On peut donc affirmer, en définitive, que si l’univers se compose de deux moitiés, elles forment un circuit ininterrompu. L’énergie ou les énergies se détachant des milieux cosmiques traversent les centres profonds du cerveau et y déterminent les phénomènes de la mentalité inconsciente. Une fois produite, celle-ci se divise en deux courants. L’un remonte directement à sa source et redevient ce qu’il était auparavant : une énergie cosmique. L’autre fait un crochet, un détour, il passe préalablement par les couches superficielles de la substance grise du cerveau, il y détermine la mentalité consciente (volonté, mémoire, etc.). Mais il n’en est pas moins dépensé, il n’en retourne pas moins en grande partie, tant que dure la vie organique, et totalement, quand la vie cesse, à la même origine ; il redevient également de l’énergie cosmique. D’ailleurs, des causes et des influences nombreuses, les unes normales et les autres pathologiques, interviennent, régulièrement ou accidentellement, à la seule fin d’empêcher cette bifurcation de se produire. Elles obstruent l’accès des couches corticales, elles forcent la totalité ou la presque totalité de l’idéation inconsciente à rebrousser chemin, pour ainsi dire, sans traverser l’état de mentalité consciente. Le sommeil, les maladies diverses, l’hypnotisme, etc., sont les manifestations les plus ordinaires de ces causes lointaines.

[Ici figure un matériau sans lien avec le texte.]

(* ===== verification/Files.v ===== *)
(** * Files

    The operations of [std::fs] the program uses on its own configuration files,
    over a disk: the files by path, each with its text and the time of its last
    change. Any operation may fail, a write part of the way through, and other
    processes may change the disk between any two operations. A file that cannot
    be read as text is a read that fails. *)

From S2P Require Import Prelude Text Types Deps Extract.

(** [std::io::ErrorKind], as far as the program tells them apart. *)
Module IoError.
Inductive IoError := NotFound | Other.
End IoError.
Abbreviation IoError := IoError.IoError.

Record File := mkFile { fl_text : string; fl_modified : Z }.

Abbreviation Files := (gmap string File).

(** The files, and how many operations there were. *)
Record Disk := mkDisk { dk_files : Files; dk_ops : nat }.

(** A failure: the error, and how many bytes a write got on the disk before it
    ([None] when it did not get to open the file). *)
Record Fault := mkFault { ft_error : IoError; ft_written : option nat }.

(** What the host does at the [n]-th operation: it fails or not, other processes
    have changed files before it, the clock has a reading. *)
Class Host := {
  fault : nat → option Fault;
  meddle : nat → Files → Files;
  modified_now : nat → Z;
}.

Definition FileM : Type → Type := M Disk IoError.

Section Operations.
Context `{Host}.

Definition operate {A} (run : nat → Files → result IoError A * Files)
    (broken : nat → option nat → Files → Files) : FileM A := λ d,
  let n := dk_ops d in
  let files := meddle n (dk_files d) in
  match fault n with
  | Some f => (Err (ft_error f), mkDisk (broken n (ft_written f) files) (S n))
  | None => let '(r, files') := run n files in (r, mkDisk files' (S n))
  end.

(** An operation whose failure changes nothing. *)
Definition simple {A} (run : Files → result IoError A * Files) : FileM A :=
  operate (λ _, run) (λ _ _ files, files).

Definition reads {A} (look : File → A) (p : string) : FileM A :=
  simple (λ files, (let? f := ok_or (files !! p) IoError.NotFound in Ok (look f), files)).

Definition read_to_string : string → FileM string := reads fl_text.

(** [std::fs::metadata]: the time of the last change and the length. *)
Definition metadata : string → FileM (Z * Z) :=
  reads (λ f, (fl_modified f, Z.of_nat (String.length (fl_text f)))).

(** [Path::exists]: no error, only no. *)
Definition exists_ (p : string) : FileM bool := λ d,
  let '(r, d') := metadata p d in (Ok (is_ok r), d').

Definition write (p text : string) : FileM unit :=
  operate (λ n files, (Ok tt, <[p := mkFile text (modified_now n)]> files))
    (λ n written files,
       match written with
       | None => files
       | Some k => <[p := mkFile (Str.take k text) (modified_now n)]> files
       end).

Definition rename (from to : string) : FileM unit :=
  simple (λ files,
    match files !! from with
    | None => (Err IoError.NotFound, files)
    | Some f => (Ok tt, <[to := f]> (delete from files))
    end).

Definition remove_file (p : string) : FileM unit :=
  simple (λ files,
    match files !! p with
    | None => (Err IoError.NotFound, files)
    | Some _ => (Ok tt, delete p files)
    end).

(** [std::fs::copy], which writes the target as [write] does. *)
Definition copy (from to : string) : FileM unit :=
  operate (λ n files,
      match files !! from with
      | None => (Err IoError.NotFound, files)
      | Some f => (Ok tt, <[to := mkFile (fl_text f) (modified_now n)]> files)
      end)
    (λ n written files,
       match written, files !! from with
       | Some k, Some f => <[to := mkFile (Str.take k (fl_text f)) (modified_now n)]> files
       | _, _ => files
       end).

(** Directories are not part of the disk: making them fails or not. *)
Definition create_dir_all : FileM unit := simple (λ files, (Ok tt, files)).

(** [if let Some(parent) = path.parent()], when it is not empty: the path has more
    than one component. *)
Definition create_parent (p : string) : FileM unit :=
  if (2 <=? length (components p))%nat then create_dir_all else ret tt.

Definition tmp_path_for (p : string) : string := p +:+ ".vigil-tmp".
Definition backup_path_for (p : string) : string := p +:+ ".vigil-bak".

(** The file beside the target is removed if it can be, and the error passed on. *)
Definition clean_up (tmp : string) (e : IoError) : FileM unit :=
  ignore (remove_file tmp) ;! throw e.

(** The way the configuration files are replaced: the text goes to a file beside
    the target, which then takes the target's name. [settle] is what is done with
    that file in between. *)
Definition replace_file (settle : FileM unit) (p text : string) : FileM unit :=
  let tmp := tmp_path_for p in
  let! written := attempt (write tmp text) in
  match written with
  | Err e => clean_up tmp e
  | Ok _ =>
      ignore settle ;!
      let! renamed := attempt (rename tmp p) in
      match renamed with
      | Err e => clean_up tmp e
      | Ok _ => ret tt
      end
  end.

(** ** What the operations do *)

(** Nobody else changes the disk. *)
Definition undisturbed : Prop := ∀ n files, meddle n files = files.

(** Two disks agree off some paths. *)
Definition agree_off (ps : list string) (d d' : Disk) : Prop :=
  ∀ q, q ∉ ps → dk_files d' !! q = dk_files d !! q.

Definition keeps_off {A} (ps : list string) (m : FileM A) : Prop :=
  ∀ d, agree_off ps d (m d).2.

Lemma tmp_path_ne p : tmp_path_for p ≠ p.
Proof.
  unfold tmp_path_for. intros E. apply (f_equal String.length) in E.
  rewrite Str.length_append in E. simpl in E. lia.
Qed.

Lemma keeps_ret {A} ps (a : A) : keeps_off ps (ret a).
Proof. by intros d q. Qed.

Lemma keeps_throw {A} ps e : keeps_off ps (throw e : FileM A).
Proof. by intros d q. Qed.

Lemma keeps_bind {A B} ps (m : FileM A) (k : A → FileM B) :
  keeps_off ps m → (∀ a, keeps_off ps (k a)) → keeps_off ps (bind m k).
Proof.
  intros Hm Hk d q Hq. unfold bind. specialize (Hm d q Hq). destruct (m d) as [[a|e] d'] eqn:E; [|done].
  by rewrite (Hk a d' q Hq).
Qed.

Lemma keeps_attempt {A} ps (m : FileM A) : keeps_off ps m → keeps_off ps (attempt m).
Proof. intros Hm d q Hq. specialize (Hm d q Hq). unfold attempt. by destruct (m d). Qed.

Lemma keeps_ignore {A} ps (m : FileM A) : keeps_off ps m → keeps_off ps (ignore m).
Proof. intros Hm d q Hq. specialize (Hm d q Hq). unfold ignore. by destruct (m d). Qed.

Lemma keeps_weaken {A} ps ps' (m : FileM A) :
  (∀ q, q ∈ ps → q ∈ ps') → keeps_off ps m → keeps_off ps' m.
Proof. intros Hi Hm d q Hq. apply Hm. intros ?. by apply Hq, Hi. Qed.

Section Undisturbed.
Context (Hu : undisturbed).

Lemma keeps_operate {A} ps run broken :
  (∀ n files q, q ∉ ps → (run n files).2 !! q = files !! q) →
  (∀ n k files q, q ∉ ps → broken n k files !! q = files !! q) →
  keeps_off ps (operate run broken : FileM A).
Proof using Hu.
  intros Hr Hb d q Hq. unfold operate. rewrite Hu. destruct (fault (dk_ops d)) as [f|]; simpl.
  - by apply Hb.
  - specialize (Hr (dk_ops d) (dk_files d) q Hq). by destruct (run _ _).
Qed.

Lemma keeps_reads {A} (look : File → A) p : keeps_off [] (reads look p).
Proof using Hu. by apply keeps_operate. Qed.

Lemma keeps_write p text : keeps_off [p] (write p text).
Proof using Hu.
  apply keeps_operate.
  - intros n files q Hq%not_elem_of_cons. simpl. by rewrite lookup_insert_ne by naive_solver.
  - intros n [k|] files q Hq%not_elem_of_cons; [|done]. by rewrite lookup_insert_ne by naive_solver.
Qed.

Lemma keeps_remove p : keeps_off [p] (remove_file p).
Proof using Hu.
  apply keeps_operate; [|done]. intros n files q Hq%not_elem_of_cons.
  destruct (files !! p); [|done]. simpl. by rewrite lookup_delete_ne by naive_solver.
Qed.

Lemma keeps_rename from to : keeps_off [from; to] (rename from to).
Proof using Hu.
  apply keeps_operate; [|done]. intros n files q [Hf [Ht _]%not_elem_of_cons]%not_elem_of_cons.
  destruct (files !! from); [|done]. simpl.
  by rewrite lookup_insert_ne, lookup_delete_ne by naive_solver.
Qed.

Lemma keeps_copy from to : keeps_off [to] (copy from to).
Proof using Hu.
  apply keeps_operate.
  - intros n files q Hq%not_elem_of_cons. destruct (files !! from); [|done]. simpl.
    by rewrite lookup_insert_ne by naive_solver.
  - intros n [k|] files q Hq%not_elem_of_cons; [|done]. destruct (files !! from); [|done].
    by rewrite lookup_insert_ne by naive_solver.
Qed.

Lemma keeps_create_parent p : keeps_off [] (create_parent p).
Proof using Hu.
  unfold create_parent. destruct (2 <=? _)%nat; [|apply keeps_ret]. by apply keeps_operate.
Qed.

Lemma write_ok p text d d' :
  write p text d = (Ok tt, d') → fl_text <$> dk_files d' !! p = Some text.
Proof using Type.
  unfold write, operate. destruct (fault _); [done|]. intros [= <-]. simpl.
  by rewrite lookup_insert_eq.
Qed.

(** A renaming either did it all or did nothing. *)
Lemma rename_cases from to d r d' :
  rename from to d = (r, d') →
  match r with
  | Ok _ => ∃ f, dk_files d !! from = Some f ∧ dk_files d' = <[to := f]> (delete from (dk_files d))
  | Err _ => dk_files d' = dk_files d
  end.
Proof using Hu.
  unfold rename, simple, operate. rewrite Hu. destruct (fault _); [by intros [= <- <-]|].
  destruct (dk_files d !! from) as [f|] eqn:E; intros [= <- <-]; [|done]. by exists f.
Qed.

Lemma clean_up_cases tmp e d r d' :
  clean_up tmp e d = (r, d') → r = Err e ∧ agree_off [tmp] d d'.
Proof using Hu.
  unfold clean_up, bind, ignore, throw. pose proof (keeps_remove tmp d) as Hk.
  destruct (remove_file tmp d) as [r1 d1]. by intros [= <- <-].
Qed.

(** The target of a replacement has its new text exactly if there was no error,
    and is untouched otherwise; nothing but the file beside it changes. *)
Lemma replace_file_atomic settle p text d r d' :
  keeps_off [] settle → replace_file settle p text d = (r, d') →
  agree_off [p; tmp_path_for p] d d' ∧
  match r with
  | Ok _ => fl_text <$> dk_files d' !! p = Some text ∧ dk_files d' !! tmp_path_for p = None
  | Err _ => dk_files d' !! p = dk_files d !! p
  end.
Proof using Hu.
  pose proof (tmp_path_ne p) as Hne. intros Hs. set (tmp := tmp_path_for p) in *.
  assert (∀ s s', agree_off [tmp] s s' →
    agree_off [p; tmp] s s' ∧ dk_files s' !! p = dk_files s !! p) as Hoff.
  { intros s s' Hm. split; [intros q Hq|]; apply Hm; set_solver. }
  unfold replace_file. fold tmp. unfold bind at 1, attempt at 1.
  destruct (Hoff _ _ (keeps_write tmp text d)) as [Ha1 Hp1].
  destruct (write tmp text d) as [[[]|e] d1] eqn:Ew; simpl in Ha1, Hp1.
  2:{ intros [-> [Ha Hp]%Hoff]%clean_up_cases. split; [|by rewrite Hp].
      intros q Hq. by rewrite Ha, Ha1. }
  pose proof (write_ok _ _ _ _ Ew) as Ht.
  unfold bind at 1, ignore at 1. pose proof (Hs d1) as Hs1. destruct (settle d1) as [rs d2]. simpl in Hs1.
  assert (∀ q, dk_files d2 !! q = dk_files d1 !! q) as E2 by (intros q; apply Hs1; set_solver).
  unfold bind at 1, attempt at 1. destruct (rename tmp p d2) as [[[]|e] d3] eqn:Er;
    pose proof (rename_cases _ _ _ _ _ Er) as Hr; cbn beta iota in Hr.
  - destruct Hr as (f & Hf & Hd3). intros [= <- <-]. rewrite Hd3. split; [|split].
    + intros q Hq. apply not_elem_of_cons in Hq as [Hq1 [Hq2 _]%not_elem_of_cons].
      rewrite Hd3, lookup_insert_ne, lookup_delete_ne by done. rewrite E2. apply Ha1. set_solver.
    + rewrite E2 in Hf. rewrite Hf in Ht. by rewrite lookup_insert_eq.
    + by rewrite lookup_insert_ne, lookup_delete_eq by done.
  - intros [-> [Ha Hp]%Hoff]%clean_up_cases. split.
    + intros q Hq. by rewrite Ha, Hr, E2, Ha1.
    + by rewrite Hp, Hr, E2.
Qed.
End Undisturbed.
End Operations.

#[export] Hint Resolve keeps_ret keeps_throw : vigil.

Physiologiquement, le moi se réduit donc entièrement au non-moi. On nous objectera sans doute que, pour aboutir à cette conclusion apparemment matérialiste, nul besoin n’était d’opposer la science à la philosophie, ni surtout de venir déclarer que, transposées de la seconde dans la première, les formules vides et creuses se remplissaient comme par enchantement et devenaient des extensions réelles du savoir. On oublie, en parlant ainsi, le reproche fondamental que nous adressons à toute métaphysique, y compris le matérialisme. On oublie que l’erreur la plus grave des anciens systèmes fut de confondre la science avec sa coordination philosophique, de nous présenter des conclusions particulières comme des conclusions générales ou même universelles.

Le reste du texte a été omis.